How to find the inventory tracking system for you
Your inventory tracking needs are unique to your business. You might start with a basic system and adopt a more advanced approach as you grow. Here are two common inventory tracking methods for ecommerce businesses.
If you’re working with low volumes of products and limited sales, a spreadsheet may be all you need to track your inventory. Create a spreadsheet with the SKU of each item listed, the quantity of each item and the location. Check your stock at least twice a month to establish base inventory levels, calculate monthly sales and inform your forecasting.
Bigger ecommerce businesses sell across multiple platforms and locations, and you need a solution that can track all sales and inventory across each channel. Investing in an inventory management system like Linnworks helps you automate your operations and maximize efficiency.
Software is especially helpful for fast-growing ecommerce businesses that are selling across multiple sales channels. You save time, reduce the risk of human error and prevent stockouts because there’s no need to reconcile inventory levels manually. The biggest long-term advantage is the ability to make data-driven decisions that optimize your business and drive returns.
Transform inventory tracking
Inventory tracking can make or break your business. Fortunately, with the proper planning and resources, you can manage inventory, grow your business and provide an excellent customer experience all at once.

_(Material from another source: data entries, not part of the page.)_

(** [s'] has the same core as [s] and no more bytes to read. *)
Definition same (s s' : priv) : Prop := pcore s' = pcore s /\ (length (p_in s') <= length (p_in s))%nat.

Lemma same_refl s : same s s.
Proof. done. Qed.
Lemma same_trans s1 s2 s3 : same s1 s2 -> same s2 s3 -> same s1 s3.
Proof. intros [] []. split; [congruence|lia]. Qed.
Lemma inv_same n s s' : inv n s -> same s s' -> inv n s'.
Proof.
  intros [Hc Hl] [Hp Hle]. unfold pcore in Hp. injection Hp as H1 H2 H3 H4. split; [|lia]. by rewrite H1, H2, H3, H4.
Qed.

Definition quiet {A} (m : P A) (R : A -> Prop) : Prop :=
  forall n s, inv n s -> pwp m (fun a s' => same s s' /\ R a) s.

Lemma quiet_ret {A} (a : A) (R : A -> Prop) : R a -> quiet (mret a) R.
Proof. intros HR n s Hi. split; [apply same_refl|done]. Qed.
Lemma quiet_bind {A B} (m : P A) (k : A -> P B) R R' :
  quiet m R -> (forall a, R a -> quiet (k a) R') -> quiet (m ≫= k) R'.
Proof.
  intros Hm Hk n s Hi. apply pwp_bind. eapply pwp_mono; [exact (Hm n s Hi)|]. intros a s1 [Hs1 Ha].
  eapply pwp_mono; [apply (Hk a Ha n); by eapply inv_same|]. intros b s2 [Hs2 Hb]. split; [by eapply same_trans|done].
Qed.
Lemma quiet_exit {A} c (R : A -> Prop) : quiet (exit c) R.
Proof. intros n s Hi. by eapply pwp_exit. Qed.
Lemma quiet_ask {A} (f : nat -> A) : quiet (p_ask f) (fun _ => True).
Proof. intros n s Hi. by split; [split|]. Qed.
Lemma quiet_weaken {A} (m : P A) (R R' : A -> Prop) : quiet m R -> (forall a, R a -> R' a) -> quiet m R'.
Proof. intros Hm HR n s Hi. eapply pwp_mono; [exact (Hm n s Hi)|]. naive_solver. Qed.
Lemma quiet_if {A} (b : bool) (m1 m2 : P A) R :
  (b = true -> quiet m1 R) -> (b = false -> quiet m2 R) -> quiet (if b then m1 else m2) R.
Proof. destruct b; auto. Qed.
(** C37: The loop [while (mlvpn_control_read_check(ctrl) != 0);] ends for every
    content of the input buffer and whatever the commands in it answer: with
    any bound of at least [rbufpos] iterations it is the same as code without
    a loop, which handles the first line and drops what follows it, closes the
    client at an end-of-file character before the first line, and changes
    nothing when there is neither.  So no result of [read] keeps
    [mlvpn_control_read] in its loop. *)
Theorem read_loop_terminates progname w c fuel :
  in_ok c -> c_rbufpos c < MLVPN_CTRL_BUFSIZ -> c_rbufpos c <= Z.of_nat fuel ->
  read_check_all progname w fuel c =
    match scan (input c) with
    | NoLine => Ok tt c
    | EndOfFile => mlvpn_control_close_client c
    | Line line _ =>
        (mlvpn_control_parse progname w line;; modify (fun c => c <| c_rbufpos := 0 |>)) (shifted (length line) c)
    end /\
  read_check_all progname w fuel c <> Fault Diverges /\
  forall r time, mlvpn_control_read progname w r time c <> Fault Diverges.
Proof.
  intros Hok Hlt Hf. pose proof (read_loop_eq progname w c fuel Hok Hf) as Hr. split_and!; [done|rewrite Hr|].
  - destruct (scan (input c)); [done|apply ends_close|]. apply ends_bind; [apply ends_parse|done].
  - intros [l| |] time; [|done|unfold mlvpn_control_read; apply ends_bind; eauto using ends_close with ends].
    destruct (decide (l = [])) as [->|Hl].
    { unfold mlvpn_control_read, get, mbind, M_bind. by rewrite take_nil. }
    destruct (decide (c_rbufpos c + Z.of_nat (length l) < MLVPN_CTRL_BUFSIZ)).
    + rewrite read_found by done. destruct (scan (input c ++ l)); [done|apply ends_bind; [apply ends_close|done]|].
      repeat apply ends_bind; auto using ends_parse with ends.
    + rewrite read_overflow by (done || lia). apply ends_bind; [apply ends_close|done].
Qed.
(* ===== verification/Boot.v ===== *)
(** * [main] from the unprivileged child to the event loop
      ([main] of [src/src/mlvpn.c], after [priv_init])

    [main_setup] reads the configuration, opens the device and computes the
    weights; when it returns the event loop runs.  This closes the gap between
    [Startup], which ends with the unprivileged child, and [Daemon], which is
    about the events that follow. *)

From Stdlib Require Import Ascii String.
From S2P Require Import Prelude Double CString Timestamp Pkt Buffer Reorder Tunnel Loss Wrr Protocol Tuntap Rtun Stage Invariant Status Safety Events ConfigLib Config Reload Daemon Behaviour Device.
Open Scope list_scope.
Open Scope Z_scope.

Definition O_NONBLOCK : Z := 2048.

(** [mlvpn_sock_set_nonblocking]: the result, and the flags that were set;
    [fl] is what [F_GETFL] gives and [set] what [F_SETFL] gives. *)
Definition mlvpn_sock_set_nonblocking (fl set : Z) : Z * option Z :=
  if fl <? 0 then (-1, None) else (set, Some (Z.lor fl O_NONBLOCK)).

(** The other flags stay. *)
Lemma nonblocking_flags fl set i :
  0 <= fl -> 0 <= i -> exists flags, (mlvpn_sock_set_nonblocking fl set).2 = Some flags /\
    Z.testbit flags i = Z.testbit fl i || (i =? 11).
Proof.
  intros Hf Hi. unfold mlvpn_sock_set_nonblocking. rewrite (proj2 (Z.ltb_ge _ _)) by done. eexists. split; [reflexivity|].
  rewrite Z.lor_spec. f_equal. change O_NONBLOCK with (2 ^ 11). rewrite Z.pow2_bits_eqb by done. apply Z.eqb_sym.
Qed.

(** The initial value of [mlvpn_options]. *)
Definition initial_options : mlvpn_options_s := Opts "" "" "" "" "" "" "" "" "" 0 true 0 false.

(** The globals when [priv_init] returns: the title is set, the pool and the
    device are not. *)
Definition boot_world (title : option string) (now : Z) : world :=
  World ∅ [] (Stat false 0 false now now) initial_options
    (TT 0 "" MLVPN_TUNTAPMODE_TUN (Ring.PB (Ring.CB 0 0 0) []) false) 0 None (Free.FB 0 0 [] [] [])
    false (d_of_Z 0) (Wrr [] []) [] title None (d_of_Z 0) [] 0 [].

Definition string_of_bytes (l : list Z) : string := string_of_list_ascii ((fun b => ascii_of_nat (Z.to_nat b)) <$> l).

Section boot.
Context `{OS} `{Parent}.

(** [mlvpn_tuntap_alloc] on the device of the state. *)
Definition device_of (tt : tuntap_s) : device :=
  Device (tt_type tt) (bytes_of_string (tt_devname tt)) (tt_maxmtu tt) (-1) [].
Definition open_device : W unit :=
  tt ← gets w_tuntap;
  match mlvpn_tuntap_alloc (device_of tt) with
  | Fault f => fail f
  | Ok fd d =>
      if fd <=? 0 then fatalx "cannot create tunnel device"
      else set_tuntap (fun tt => tt <| tt_devname := string_of_bytes (dv_devname d) |>)
  end.

(** [fd], [content] and [read_error]: the configuration file; [loop]: whether
    libev starts; [ppid]: what [getppid] gives.  [title] in the state is [None]
    when [change_process_title] is off.  What lies between [open_device] and
    the weights has a state of its own: [Control.main_control] and the request
    [Privsep.priv_set_running_state_request]. *)
Definition main_setup (fd : Z) (content : list ascii) (read_error loop : bool) (ppid : Z) : W unit :=
  update_process_title;;
  set_freebuf (Free.mlvpn_freebuffer_init 512);;
  (if fd <? 0 then fatalx "cannot open config file" else mret tt);;
  (if loop then mret tt else fatalx "cannot initialize libev. check LIBEV_FLAGS?");;
  set_tuntap (fun _ => mlvpn_tuntap_init);;
  r ← mlvpn_config content read_error true;
  (if negb (r =? 0) then fatalx "cannot open config file" else mret tt);;
  open_device;;
  mlvpn_rtun_recalc_weight;;
  if ppid =? 1 then fatalx "Privileged process died" else mret tt.

(** The state in which the configuration is read. *)
Definition boot_state (title : option string) (now : Z) (tr : list effect) : world :=
  (main_state initial_options title []) <| w_status := Stat false 0 false now now |> <| w_trace := tr |>.
End boot.

Section starts.
Context `{SodiumLaws} `{Parent}.

Lemma boot_winv title now tr : updown tr = [] -> winv (boot_state title now tr).
Proof.
  intros Ht. assert (winv (main_state initial_options title [])) as [[[S1 S2 S3] A N M T G Nm Ti F D] [Y1 Y2 Y3 Y4 Y5]]
    by (by apply main_winv).
  split; [by split|]. split; try done. unfold boot_state. simpl. by rewrite Ht.
Qed.

Lemma winv_tun w tt' : winv w -> tt_ok tt' -> winv (w <| w_tuntap := tt' |>).
Proof. intros Hw Ht. pose proof (winv_tuntap w tt' (w_trace w) (w_calls w) Hw Ht eq_refl) as Hw'. by destruct w. Qed.

(** The parent opens the device it is asked for. *)
Definition device_opens : Prop := bytes (pa_answer 0) /\ answered 0 /\ 0 < answer_fd 0.

Lemma alloc_opens d : device_opens -> dv_requests d = [] ->
  exists fd d', mlvpn_tuntap_alloc d = Ok fd d' /\ 0 < fd /\ dv_fd d' = fd /\
    dv_requests d' = [Privsep.priv_open_tun_request (mode_of (dv_type d)) (Some (dv_devname d)) (dv_maxmtu d)].
Proof.
  intros (Hb & Ha & Hfd) Hr. destruct (answer_spec (dv_devname d) 0 Hb Ha) as [name Hn].
  unfold mlvpn_tuntap_alloc, priv_open_tun, mbind, M_bind, get, gets, modify, expect. cbv beta iota. rewrite Hr.
  change (length ([] : list (list Z))) with O. rewrite Hn. unfold mret, M_ret. cbv beta iota.
  rewrite (proj2 (Z.leb_gt _ _)) by done. eexists _, _. split; [reflexivity|]. by split_and!.
Qed.

Lemma wp_open_device w : device_opens -> winv w -> wp open_device (fun _ => winv) w.
Proof.
  intros Hd Hw. unfold open_device. wp_steps.
  destruct (alloc_opens (device_of (w_tuntap w)) Hd eq_refl) as (fd & d' & Ha & Hfd & _). rewrite Ha.
  rewrite (proj2 (Z.leb_gt _ _)) by done. unfold set_tuntap. wp_steps. apply winv_tun; [done|].
  destruct (sg_tt _ (v_stage _ (wv_0 _ Hw))). by split.
Qed.

Lemma title_at_start title now (Q : unit -> world -> Prop) :
  (forall tr, updown tr = [] -> Q tt ((boot_world title now) <| w_trace := tr |>)) ->
  wp update_process_title Q (boot_world title now).
Proof. intros HQ. unfold update_process_title. wp_steps. destruct title; wp_steps; [unfold emit; wp_steps|]; by apply HQ. Qed.

Lemma wp_main_setup title now fd content ppid :
  0 <= fd -> file_fits content false (boot_state title now []) = true -> device_opens -> ppid <> 1 ->
  wp (main_setup fd content false true ppid) (fun _ => winv) (boot_world title now).
Proof.
  intros Hfd Hfits Hd Hp. unfold main_setup. wp_steps. apply title_at_start. intros tr Htr.
  unfold set_freebuf, set_tuntap. wp_steps. rewrite (proj2 (Z.ltb_ge _ _)) by done. wp_steps.
  match goal with |- wp _ _ ?w => change w with (boot_state title now tr) end.
  eapply wp_mono; [apply wp_config; [by apply boot_winv|exact Hfits|done]|]. intros r w [Hw Hl]. wp_steps.
  destruct (parse_total content false) as [c Hc]. unfold loaded in Hl. rewrite Hc in Hl.
  destruct Hl as [-> _]. cbn [Z.eqb negb]. wp_steps. eapply wp_mono; [by apply wp_open_device|]. intros [] w1 Hw1. wp_steps.
  eapply wp_mono; [by apply pres_recalc_weight|]. intros [] w2 Hw2. by rewrite (proj2 (Z.eqb_neq _ _)).
Qed.

End starts.

(** ** A start *)

Definition demo_tun0 : Parent := {|
  pa_answer _ := le_bytes 8 7 ++ bytes_of_string "mlvpn0" ++ [0];
  pa_fd _ := 6
|}.

Lemma demo_tun0_opens : device_opens (H1 := demo_tun0).
Proof. split; [apply (bool_decide_unpack _); vm_compute; reflexivity|]. split; vm_compute; reflexivity. Qed.


(** Without its device the daemon does not start. *)
Definition no_tun : Parent := {| pa_answer _ := le_bytes 8 0; pa_fd _ := 6 |}.
Example no_device :
  main_setup (H := os_ideal) (H0 := no_tun) 4 sim_file false true 100 (boot_world None 7) =
  Fault (Fatal "failed to open /dev/net/tun read/write").
Proof. vm_compute. reflexivity. Qed.
Lemma take_line_spec config l buf ptr sec X size line h :
  owns h config l buf ptr sec X ->
  wp (take_line_m config ptr size line) (fun ptr' h' => keep X h h' /\
    let '(sec', l', n) := line_effect sec l size line in
    exists L, owns h' config l' buf ptr' sec' (L ++ X) /\ length L = n) h.
Proof.
  intros (fp & Hc & Hs & HL). unfold take_line_m, line_effect. wp_steps.
  eapply wp_mono; [apply (get_section_spec _ None None (fp ++ buf :: option_list ptr ++ X) h); split; [done|exact HL]|].
  cbv beta. intros tmp h1 [Hk1 Hsec].
  unfold _conf_get_section. destruct (section_loop _ None) as [s|].
  - destruct Hsec as (t & -> & HL1 & Ht). wp_steps.
    assert (text_at h1 t (c_string s)) as Htt by (by exists s).
    destruct ptr as [q|]; cbn [free_ptr option_list app] in *; wp_steps.
    + eapply (wp_give _ _ _ (t :: fp ++ buf :: X)); [exact HL1|permf fp|]. intros h2 HL2 Hk2. wp_steps. split; [kept|].
      exists []. split; [|done]. exists fp. split_and!.
      * eapply config_at_keep; [|done]. kept.
      * eapply text_at_keep; [exact Hk2|set_solver|done].
      * eapply live_perm; [|exact HL2]. permf fp.
    + split; [kept|]. exists []. split; [|done]. exists fp. split_and!; [eapply config_at_keep; [|done]; kept|done|].
      eapply live_perm; [|exact HL1]. permf fp.
  - destruct Hsec as [-> HL1]. wp_steps. eapply wp_mono; [by apply parse_line_spec|]. cbv beta. intros r h2 Hr.
    destruct (_conf_parseLine (before_nul line)) as [c|].
    + destruct Hr as (o & v & w & -> & Hk2 & HL2 & Hco). destruct ptr as [q|], sec as [s|]; try done; cbn [bool_decide negb when].
      * assert (keep (fp ++ buf :: q :: X) h h2) as Hk by kept.
        rewrite bool_decide_false by done. cbn [negb when]. wp_steps.
        eapply wp_mono; [eapply (set_value_spec config l fp o v w c q s (buf :: q :: X))|].
        { eapply live_perm; [|exact HL2]. permf fp. }
        { eapply config_at_keep; [|done]. eapply keep_sub; [|exact Hk]. set_solver. }
        { done. }
        { set_solver. }
        { eapply text_at_keep; [exact Hk|set_solver|done]. }
        intros ? h3 (l' & fp' & -> & Hl' & Hk3 & HL3 & Hc3). cbn [negb when]. wp_steps. split; [kept|]. rewrite Hl'. exists [].
        split; [|done]. exists fp'. split_and!; [done| |done].
        eapply (text_at_keep (buf :: q :: X)); [kept|set_solver|done].
      * rewrite bool_decide_true by done. cbn [negb when]. wp_steps. split; [kept|]. exists [o; v; w]. split; [|done].
        eapply (owns_keep h _ _ _ _ None None _ fp (fp ++ buf :: X)); [done|done|kept|set_solver|].
        eapply live_perm; [|exact HL2]. permf fp.
    + destruct Hr as [-> [Hk2 (L & HL2 & Hn)]]. wp_steps. split; [kept|]. exists L. split; [|done].
      eapply (owns_keep h _ _ _ _ ptr sec _ fp (fp ++ buf :: option_list ptr ++ X)); [done|done|kept|set_solver|].
      eapply live_perm; [|exact HL2]. rewrite Permutation_app_swap_app. f_equiv. rewrite <- Permutation_middle. f_equiv.
      apply Permutation_app_swap_app.
Qed.
(** A [freeaddrinfo] that walks the list. *)
Fixpoint free_addrs (fuel : nat) (a : option nat) : H unit :=
  match a, fuel with
  | None, _ => mret tt
  | Some n, S fuel =>
      b ← load n;
      match b with
      | BAddr addr next => free_ptr addr;; free n;; free_addrs fuel next
      | _ => fail (BadAccess "addrinfo")
      end
  | Some _, O => fail Diverges
  end.
Definition walk_addrinfo (n : nat) : H unit := m ← gets size; free_addrs m (Some n).

Lemma free_addrs_spec h0 F fuel : forall ns h,
  addr_rep h ns -> live h0 h (addr_blocks ns ++ F) -> (length ns <= fuel)%nat ->
  wp (free_addrs fuel (fst <$> head ns)) (fun _ h' => live h0 h' F /\ keep F h h') h.
Proof.
  induction fuel as [|fuel IH]; intros [|[n p] ns] h Hr HL Hf; try (simpl in Hf; lia); [by wp_steps..|].
  cbn [free_addrs head fmap option_fmap option_map fst]. wp_steps. eapply wp_load; [by apply (Hr O n p)|]. cbv beta iota. wp_steps.
  cbn [free_ptr]. change (addr_blocks ((n, p) :: ns)) with ([n; p] ++ addr_blocks ns) in HL. rewrite <- app_assoc in HL.
  eapply wp_give; [exact HL|perm|]. intros h1 HL1 Hk1. wp_steps. eapply wp_free_one; [exact HL1|]. intros h2 HL2 Hk2.
  replace (((n, p) :: ns) !! 1%nat) with (head ns) by (by destruct ns).
  eapply wp_mono; [apply (IH ns h2); [|exact HL2|simpl in Hf; lia]|].
  - assert (keep (addr_blocks ns) h h2) as Hk by kept. eapply addr_rep_keep; [exact Hk|]. intros i n' p' Hi. by apply (Hr (S i)).
  - intros [] h3 [HL3 Hk3]. split; [done|kept].
Qed.

#[export] Instance walk_addrinfo_frees : FreeAddrinfo walk_addrinfo.
Proof.
  intros h0 h n p ns F Hr HL. unfold walk_addrinfo. wp_steps. eapply (free_addrs_spec h0 F _ ((n, p) :: ns)); [done|done|].
  pose proof (live_size _ _ _ _ HL) as Hs. rewrite length_addr_blocks in Hs. lia.
Qed.

(** [authHeader] is [req.headers.authorization]: a string, or [None]
    for [undefined] when the request has no such header. *)
Definition isAuthenticated (authHeader : option jstring) : verdict :=
  match authHeader with
  | None | Some [] =>
      Respond {| status := 401;
                 body := error_body (str "Unauthorized: No authentication token provided") |}
  | Some h =>
      if startsWith h (str "Bearer ") then Next example_user
      else Respond {| status := 401;
                      body := error_body (str "Unauthorized: Invalid authentication token") |}
  end.

End AuthMiddleware.

(** ** The utility functions *)

Module Utils.

Import Js.

(** The patterns [emailRegex] is built from: the anchors, one character
    of a class, and one or more characters of a class, taken greedily. *)
Inductive pattern :=
| Bol
| Eol
| One (p : N -> bool)
| Plus (p : N -> bool)
| Seq (r1 r2 : pattern).

(** [accepts r at_start s k]: match [r] at the start of [s], which is
    the start of the input when [at_start] holds, then continue with
    [k]. *)
Fixpoint accepts (r : pattern) (at_start : bool) (s : jstring)
  (k : bool -> jstring -> bool) : bool :=
  match r with
  | Bol => at_start && k at_start s
  | Eol =>
      match s with
      | [] => k at_start s
      | _ :: _ => false
      end
  | One p =>
      match s with
      | x :: s' => p x && k false s'
      | [] => false
      end
  | Plus p =>
      match s with
      | x :: s' =>
          p x && (fix greedy (s : jstring) : bool :=
                    match s with
                    | y :: s'' => if p y then greedy s'' || k false s else k false s
                    | [] => k false []
                    end) s'
      | [] => false
      end
  | Seq r1 r2 => accepts r1 at_start s (fun b s' => accepts r2 b s' k)
  end.
(** The virtual [internalRun] of the node object [n], given the
    [internalRun] of its class: it runs on the [Node] fields of [n]. *)
Definition node_object {Arg} (n : node_ref)
    (run : Eff (call Arg) (machine (world members)) (option string))
  : hook (world members) (option string) :=
  λ w,
    let '(r, s', _) := run (mkMachine (node_fields (outside w) n) w) in
    (r, {| sharedContext := sharedContext (user s');
           nodes := nodes (user s');
           outside :=
             {| node_fields := <[n := self s']> (node_fields (outside (user s')));
                capturedValue := capturedValue (outside (user s')) |} |}).

(** [BaseNode::prep]'s default: a default-constructed [P]. *)
Definition BaseNode_prep_default {U P} (default_P : P) : method U P :=
  λ s, (Ok default_P, s).

Section DemoNodes.
(** The node object the methods belong to ([this]). *)
Variable n : node_ref.

(** [SetNumberNode::exec] *)
Definition SetNumberNode_exec (number : Z) (prepResult : unit)
  : method (world members) Z :=
  λ s,
    let multiplier := getParamOrDefault "multiplier" 1 (nodes (user s) n) in
    (Ok (number * multiplier), s).

(** [SetNumberNode::post] *)
Definition SetNumberNode_post (prepResult : unit) (e : Z)
  : method (world members) (option string) :=
  λ s,
    (Ok (if 20 <? e then Some "over_20" else None),
     mkMachine (self s) (set_context "currentValue" (AnyInt e) (user s))).

(** [AddNumberNode::prep]: [ctx.at] throws [std::out_of_range] on a
    missing key and [any_cast] throws [std::bad_any_cast] on another
    type; both are answered with an exception of the library. *)
Definition AddNumberNode_prep : method (world members) Z :=
  λ s,
    match sharedContext (user s) !! "currentValue" with
    | None =>
        (Throw (StdException (NeuralFlowException
                  "Context missing 'currentValue' for AddNumberNode")), s)
    | Some held =>
        match any_cast held with
        | Some currentValue => (Ok currentValue, s)
        | None =>
            (Throw (StdException (NeuralFlowException
                      "'currentValue' in context is not an int for AddNumberNode")), s)
        end
    end.

(** [AddNumberNode::exec] *)
Definition AddNumberNode_exec (numberToAdd : Z) (currentValue : Z)
  : method (world members) Z :=
  λ s, (Ok (currentValue + numberToAdd), s).

(** [AddNumberNode::post] *)
Definition AddNumberNode_post (prepResult : Z) (e : Z)
  : method (world members) (option string) :=
  λ s, (Ok (Some "added"),
        mkMachine (self s) (set_context "currentValue" (AnyInt e) (user s))).

(** [ResultCaptureNode::prep] *)
Definition ResultCaptureNode_prep : method (world members) Z :=
  λ s,
    match sharedContext (user s) !! "currentValue" with
    | Some held =>
        match any_cast held with
        | Some currentValue => (Ok currentValue, s)
        | None => (Ok (-999), s)
        end
    | None => (Ok (-999), s)
    end.

(** [ResultCaptureNode::exec]: [capturedValue = prepResult;
    this->params["capturedValue"] = prepResult;] *)
Definition ResultCaptureNode_exec (prepResult : Z) : method (world members) unit :=
  λ s,
    let w := user s in
    (Ok tt,
     mkMachine (self s)
       {| sharedContext := sharedContext w;
          nodes := <[n := {| params := <["capturedValue" := AnyInt prepResult]>
                                         (params (nodes w n));
                             successors := successors (nodes w n) |}]> (nodes w);
          outside := {| node_fields := node_fields (outside w);
                        capturedValue := <[n := prepResult]> (capturedValue (outside w)) |}
       |}).

End DemoNodes.

(** The classes of [main.cpp]'s branching and linear tests. *)
Inductive demo_class : Type :=
| SetNumberNode (number : Z)
| AddNumberNode (numberToAdd : Z)
| ResultCaptureNode.

(** [internalRun] of an object of class [c] at [n].  The nodes are built
    with [Node()], that is [maxRetries = 1], and no method of these
    classes assigns a [Node] field: the retry loop gets the bound 1. *)
Definition demo_internalRun (class_of : node_ref → demo_class) (n : node_ref)
  : hook (world members) (option string) :=
  match class_of n with
  | SetNumberNode number =>
      node_object n
        (Node_internalRun id (BaseNode_prep_default tt) (SetNumberNode_exec n number)
                          Node_execFallback_default SetNumberNode_post 1)
  | AddNumberNode numberToAdd =>
      node_object n
        (Node_internalRun id AddNumberNode_prep (AddNumberNode_exec numberToAdd)
                          Node_execFallback_default AddNumberNode_post 1)
  | ResultCaptureNode =>
      node_object n
        (Node_internalRun id ResultCaptureNode_prep (ResultCaptureNode_exec n)
                          Node_execFallback_default BaseNode_post_default 1)
  end.

(** [node->next(target, label)] on the object [n] of a world. *)
Definition wire (n target : node_ref) (label : string) (w : world members)
  : world members :=
  {| sharedContext := sharedContext w;
     nodes := <[n := (next (Some target) label (nodes w n)).2]> (nodes w);
     outside := outside w |}.

Definition setNum : node_ref := 1%positive.
Definition addNum : node_ref := 2%positive.
Definition captureDefault : node_ref := 3%positive.
Definition captureOver20 : node_ref := 4%positive.

Definition branching_classes (number numberToAdd : Z) (n : node_ref) : demo_class :=
  if decide (n = setNum) then SetNumberNode number
  else if decide (n = addNum) then AddNumberNode numberToAdd
  else ResultCaptureNode.

(** Freshly constructed nodes ([Node()] gives [maxRetries = 1],
    [waitMillis = 0]; [capturedValue = -999]) and an empty context. *)
Definition fresh_world : world members :=
  {| sharedContext := ∅;
     nodes := λ _, mkBaseNode ∅ ∅;
     outside := {| node_fields := λ _, mkNode 1 0 0; capturedValue := λ _, -999 |} |}.

(** The wiring of the branching test:
    [setNumBranch->next(addNumBranch);
     setNumBranch->next(captureOver20, "over_20");
     addNumBranch->next(captureDefault, "added");] *)
Definition branching_world : world members :=
  wire addNum captureDefault "added"
    (wire setNum captureOver20 "over_20"
       (wire setNum addNum "" fresh_world)).

(** [Flow branchingFlow(setNumBranch); branchingFlow.setParams(ps);] *)
Definition branching_flow (ps : Params) : Flow :=
  {| base := setParams ps (mkBaseNode ∅ ∅);
     startNode := Some setNum |}.

(** A flow's [prep] is the default of [BaseNode]: it returns [nullptr]. *)
Definition Flow_prep_default {U} : hook (world U) unit := λ w, (Ok tt, w).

Accurate inventory tracking empowers you to make smarter, data-informed decisions about balancing supply and demand, estimating product lead time, and optimizing your supply chain.
Choosing the right inventory tracking system to help you manage your ecommerce business is an important decision. With the number of places for customers to shop online steadily increasing, inventory tracking can help your business effortlessly capture customers’ attention.